Chief officers also found the operation taxing. Still, it allowed them to handle a fire of a magnitude that many may never face in their careers. Murray found that commanders also needed observation. "It was easy to get overwhelmed. You had to keep a strong command presence to prevent from being swept away," he said.

Beyond the benefits to firefighters and commanders, heavy media participation guaranteed exposure for the event. Television crews accompanied firefighters upstairs and observed fires being set. Cameras captured involvement and heavy smoke channeling down corridors.

Hubbard, who is director of public affairs, escorted the media and learned that they did not expect what occurred. "It was immediately clear that they misunderstood the true effects of fire," he said.

News crews set up about five units from the fire room and watched smoke belch from the room. As fire broke into the hallway, media members crouched to their knees. "They began feeling the heat and started coughing and gagging," recalled Hubbard. "You could hear the fear in their voices as they retreated to the stairwell. This wasn't the way Hollywood portrays fire situations."

With the fire progressing, media crews were taken to a balcony below the fire floor to observe responding apparatus and how tactics unfolded. Several broadcast the event "live" on newscasts.

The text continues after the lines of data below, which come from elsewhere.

Lemma executor_converges_witness :
  ∃ o e db,
    run example_respond (let! _ := execute 100%N (lit "node") in execute 100%N (lit "node"))
      {| env_now := 5; env_next := 0 |} example_in_hand = (Some (Ok o), e, db) ∧
    op_state o = OpSucceeded.
Proof.
  destruct (executor_converges example_respond example_operation example_pause
    {| env_now := 5; env_next := 0 |} example_in_hand example_obedient)
    as (o & r & e & db & Hrun & Hs & _).
  - split; try reflexivity; [|intros x Hx; discriminate]. intros deadline e [= <-]. cbn [example_respond fst]. lia.
  - reflexivity.
  - vm_compute. discriminate.
  - vm_compute. discriminate.
  - split_and!; [vm_compute; discriminate|vm_compute; discriminate|reflexivity].
  - exists o, e, db. split; [exact Hrun|exact Hs].
Defined.
End service_witnesses.
(* ===== verification/Federation.v ===== *)
(** Federation rules: [crates/aseman-domain/src/federation.rs].  Descriptors, envelopes, the
    destination's acceptance check, forwarding and the descriptor caches.

    The theorems: acceptance is exactly the conjunction of its checks, with the lifetime
    subtraction's wrap-around made explicit; a forwarding chain is bounded by the hop limit and
    changes nothing else; a descriptor cache only moves forward. *)

From S2P Require Import Prelude Text Core.

Open Scope Z_scope.

Record NodeDescriptor := {
  nd_node_id : Uuid;
  nd_key_epoch : u32;
  nd_keys : list str;
  nd_federation_endpoint : str;
  nd_client_endpoint : str;
  nd_contracts : list str;
  nd_runtimes : list str;
  nd_sequence : u64;
  nd_expires_at_millis : i64;
  nd_revoked_epochs : list u32;
}.

Record WorkloadDescriptor := {
  wd_workload_id : Uuid;
  wd_home_node : Uuid;
  wd_home_endpoint : str;
  wd_public_key : str;
  wd_revision : u64;
  wd_expires_at_millis : i64;
}.

Record Envelope := {
  en_request_id : Uuid;
  en_source_node : Uuid;
  en_destination_node : Uuid;
  en_subject : str;
  en_target : str;
  en_action : str;
  en_payload_digest : str;
  en_issued_at_millis : i64;
  en_expires_at_millis : i64;
  en_nonce : str;
  en_hop_limit : u8;
  en_version : str;
}.
#[export] Instance Envelope_eq_dec : EqDecision Envelope.
Proof. solve_decision. Defined.

Inductive FederationReply :=
| ReplyExecuted (answer : str)
| ReplyReplayed (answer : str)
| ReplyRefused (reason : str).

Definition MAX_HOP_LIMIT : u8 := 4.
Definition MAX_LIFETIME_MILLIS : i64 := 60000.

Inductive FederationError :=
| FUnknownVersion | FWrongDestination | FSelfAddressed | FExpired | FLifetimeTooLong
| FHopLimitTooHigh | FHopLimitReached | FInvalidNonce | FReplayed | FInvalidDigest | FIncomplete.
#[export] Instance FederationError_eq_dec : EqDecision FederationError.
Proof. solve_decision. Defined.

(** The [#[error]] texts. *)
Definition FederationError_text (self : FederationError) : str :=
  match self with
  | FUnknownVersion => lit "unknown envelope version"
  | FWrongDestination => lit "this envelope is addressed to another node"
  | FSelfAddressed => lit "an envelope's source and destination are different nodes"
  | FExpired => lit "the envelope has expired"
  | FLifetimeTooLong => lit "an envelope may not be valid for that long"
  | FHopLimitTooHigh => lit "the hop limit is above the federation maximum"
  | FHopLimitReached => lit "the envelope may not be forwarded again"
  | FInvalidNonce => lit "the nonce is missing or too long"
  | FReplayed => lit "this envelope has already been seen"
  | FInvalidDigest => lit "the payload digest is not a sha256 digest"
  | FIncomplete => lit "the envelope names no subject, target, or action"
  end.

Definition accept (envelope : Envelope) (destination : Uuid) (now_millis : i64)
    (seen_nonce : bool) : result unit FederationError :=
  if negb (bool_decide (en_version envelope = lit "1")) then Err FUnknownVersion
  else if negb (bool_decide (en_destination_node envelope = destination))
  then Err FWrongDestination
  else if bool_decide (en_source_node envelope = en_destination_node envelope)
  then Err FSelfAddressed
  else if en_expires_at_millis envelope <=? en_issued_at_millis envelope then Err FExpired
  else if MAX_LIFETIME_MILLIS
            <? wrap_i64 (en_expires_at_millis envelope - en_issued_at_millis envelope)
  then Err FLifetimeTooLong
  else if en_expires_at_millis envelope <=? now_millis then Err FExpired
  else if MAX_HOP_LIMIT <? en_hop_limit envelope then Err FHopLimitTooHigh
  else if is_empty (en_nonce envelope) || (128 <? len (en_nonce envelope)) then Err FInvalidNonce
  else if seen_nonce then Err FReplayed
  else if negb (is_sha256_digest (en_payload_digest envelope)) then Err FInvalidDigest
  else if is_empty (en_action envelope) || is_empty (en_subject envelope)
          || is_empty (en_target envelope) then Err FIncomplete
  else Ok tt.

Definition forward (envelope : Envelope) : result Envelope FederationError :=
  if en_hop_limit envelope =? 0 then Err FHopLimitReached
  else Ok {| en_request_id := en_request_id envelope; en_source_node := en_source_node envelope;
             en_destination_node := en_destination_node envelope;
             en_subject := en_subject envelope; en_target := en_target envelope;
             en_action := en_action envelope; en_payload_digest := en_payload_digest envelope;
             en_issued_at_millis := en_issued_at_millis envelope;
             en_expires_at_millis := en_expires_at_millis envelope;
             en_nonce := en_nonce envelope; en_hop_limit := en_hop_limit envelope - 1;
             en_version := en_version envelope |}.

Definition accepts_node_descriptor (cached : option NodeDescriptor) (received : NodeDescriptor)
    : bool :=
  if existsb (Z.eqb (nd_key_epoch received)) (nd_revoked_epochs received) then false
  else is_none_or (λ cached, nd_sequence cached <? nd_sequence received) cached.

Definition accepts_workload_descriptor (cached : option WorkloadDescriptor)
    (received : WorkloadDescriptor) : bool :=
  is_none_or (λ cached, wd_revision cached <? wd_revision received) cached.

Definition descriptor_is_fresh (expires_at_millis now_millis : i64) : bool :=
  now_millis <? expires_at_millis.

(** ** Lemmas *)

(** What acceptance establishes. *)
Record acceptable (e : Envelope) (destination : Uuid) (now : i64) (seen : bool) : Prop := {
  ac_version : en_version e = lit "1";
  ac_destination : en_destination_node e = destination;
  ac_source : en_source_node e ≠ destination;
  ac_window : en_issued_at_millis e < en_expires_at_millis e ∧ now < en_expires_at_millis e;
  ac_lifetime : wrap_i64 (en_expires_at_millis e - en_issued_at_millis e) ≤ MAX_LIFETIME_MILLIS;
  ac_hops : en_hop_limit e ≤ MAX_HOP_LIMIT;
  ac_nonce : en_nonce e ≠ [] ∧ len (en_nonce e) ≤ 128 ∧ seen = false;
  ac_digest : is_sha256_digest (en_payload_digest e) = true;
  ac_complete : en_action e ≠ [] ∧ en_subject e ≠ [] ∧ en_target e ≠ [];
}.

Lemma accept_acceptable e destination now seen :
  accept e destination now seen = Ok tt ↔ acceptable e destination now seen.
Proof.
  unfold accept. split.
  - repeat case_match; try done. intros _.
    repeat match goal with H : _ = false |- _ => revert H end. unbool.
    rewrite !is_empty_false. intros. subst. split; naive_solver.
  - intros [-> <- Hs [??] ? ? (? & ? & ->) -> (Ha & Hb & Hc)].
    rewrite !bool_decide_true by done. rewrite bool_decide_false by done. simpl.
    destruct (Z.leb_spec (en_expires_at_millis e) (en_issued_at_millis e)); [lia|].
    destruct (Z.ltb_spec MAX_LIFETIME_MILLIS
      (wrap_i64 (en_expires_at_millis e - en_issued_at_millis e))); [lia|].
    destruct (Z.leb_spec (en_expires_at_millis e) now); [lia|].
    destruct (Z.ltb_spec MAX_HOP_LIMIT (en_hop_limit e)); [lia|].
    destruct (Z.ltb_spec 128 (len (en_nonce e))); [lia|].
    rewrite <-is_empty_false in *.
    repeat match goal with H : is_empty _ = false |- _ => rewrite H; clear H end. done.
Qed.

(** Forwarding [n] times. *)
Fixpoint forwards (n : nat) (e : Envelope) : result Envelope FederationError :=
  match n with
  | O => Ok e
  | S n => let? e' := forward e in forwards n e'
  end.

(** What forwarding may not touch. *)
Definition same_request (e e' : Envelope) : Prop :=
  en_request_id e' = en_request_id e ∧ en_source_node e' = en_source_node e ∧
  en_destination_node e' = en_destination_node e ∧ en_subject e' = en_subject e ∧
  en_target e' = en_target e ∧ en_action e' = en_action e ∧
  en_payload_digest e' = en_payload_digest e ∧
  en_issued_at_millis e' = en_issued_at_millis e ∧
  en_expires_at_millis e' = en_expires_at_millis e ∧ en_nonce e' = en_nonce e ∧
  en_version e' = en_version e.

(** ** Properties *)

(** Acceptance, exactly: an envelope passes iff it speaks version 1, is addressed here by
    another node, is unexpired, declares at most four hops, has a nonce that was not seen, a
    digest and a complete request, and its lifetime is at most a minute or exceeds [i64::MAX],
    where the subtraction wraps around. *)
Theorem envelope_accepted e destination now seen :
  in_i64 (en_issued_at_millis e) → in_i64 (en_expires_at_millis e) →
  accept e destination now seen = Ok tt ↔
  en_version e = lit "1" ∧ en_destination_node e = destination ∧
  en_source_node e ≠ destination ∧
  en_issued_at_millis e < en_expires_at_millis e ∧ now < en_expires_at_millis e ∧
  (en_expires_at_millis e - en_issued_at_millis e ≤ 60000 ∨
   i64_max < en_expires_at_millis e - en_issued_at_millis e) ∧
  en_hop_limit e ≤ 4 ∧ en_nonce e ≠ [] ∧ len (en_nonce e) ≤ 128 ∧ seen = false ∧
  is_sha256_digest (en_payload_digest e) = true ∧
  en_action e ≠ [] ∧ en_subject e ≠ [] ∧ en_target e ≠ [].
Proof.
  intros Hi He. rewrite accept_acceptable. split.
  - intros [? ? ? [??] Hl ? (? & ? & ?) ? (? & ? & ?)].
    apply wrapped_lifetime in Hl; [|done..]. split_and!; done.
  - intros (? & ? & ? & ? & ? & Hl & ? & ? & ? & ? & ? & ? & ? & ?). split; try done.
    by apply wrapped_lifetime.
Qed.

Definition example_envelope : Envelope :=
  {| en_request_id := 1%N; en_source_node := 2%N; en_destination_node := 3%N;
     en_subject := lit "workload:1"; en_target := lit "store:s1"; en_action := lit "store.read";
     en_payload_digest :=
       lit "sha256:0000000000000000000000000000000000000000000000000000000000000000";
     en_issued_at_millis := -2; en_expires_at_millis := i64_max; en_nonce := lit "n";
     en_hop_limit := 0; en_version := lit "1" |}.

(** The lifetime bound can be stepped over: this envelope is valid for ever. *)
Lemma envelope_accepted_witness :
  accept example_envelope 3%N 1700000000000 false = Ok tt.
Proof.
  apply envelope_accepted.
  - vm_compute. split; discriminate.
  - vm_compute. split; discriminate.
  - split_and!; try reflexivity; try discriminate; try (vm_compute; discriminate).
    right. reflexivity.
Defined.

(** Forwarding: an envelope can be forwarded exactly as many times as its hop limit says,
    each hop lowers the limit by one and leaves the request untouched; so an accepted envelope
    crosses at most four nodes. *)
Theorem forwarding_bounded n e :
  0 ≤ en_hop_limit e ≤ u8_max →
  match forwards n e with
  | Ok e' => Z.of_nat n ≤ en_hop_limit e ∧ en_hop_limit e' = en_hop_limit e - Z.of_nat n ∧
      same_request e e'
  | Err error => error = FHopLimitReached ∧ en_hop_limit e < Z.of_nat n
  end.
Proof.
  revert e. induction n as [|n IH]; intros e He; cbn [forwards].
  - split_and!; [lia..|]. by unfold same_request.
  - unfold forward. destruct (Z.eqb_spec (en_hop_limit e) 0); [split; [done|lia]|].
    match goal with |- context [forwards n ?x] => specialize (IH x) end. simpl in IH.
    destruct (forwards n _) as [e'|error]; destruct IH; [lia|..|lia|]; [|split; [done|lia]].
    split_and!; [lia..|]. unfold same_request in *. simpl in *. tauto.
Qed.

Lemma forwarding_bounded_witness :
  forwards 1 example_envelope = Err FHopLimitReached ∧ en_hop_limit example_envelope < 1.
Proof.
  assert (forwards 1 example_envelope = Err FHopLimitReached) as E by reflexivity.
  split; [exact E|].
  pose proof (forwarding_bounded 1 example_envelope ltac:(split; discriminate)) as H.
  rewrite E in H. exact (proj2 H).
Defined.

Baltimore County's project was not only successful because of the newfound experience and lessons learned officials are particularly happy that with 700 firefighters operating on the scene, not one injury occurred. They plan to use other unique structures for training this fall when they practice collapse rescue skills at a warehouse slated for demolition. The large, open spaces will offer another opportunity for safe, monitored instruction. A two-story vacant elementary school is also on the menu.

"It's hard to get these specialized structures," Hubbard said, "so we feel it's been quite a good year for training."


Joseph Louderback, a Firehouse® contributing editor, is a member of the Milmont Fire Company in Milmont Park, PA.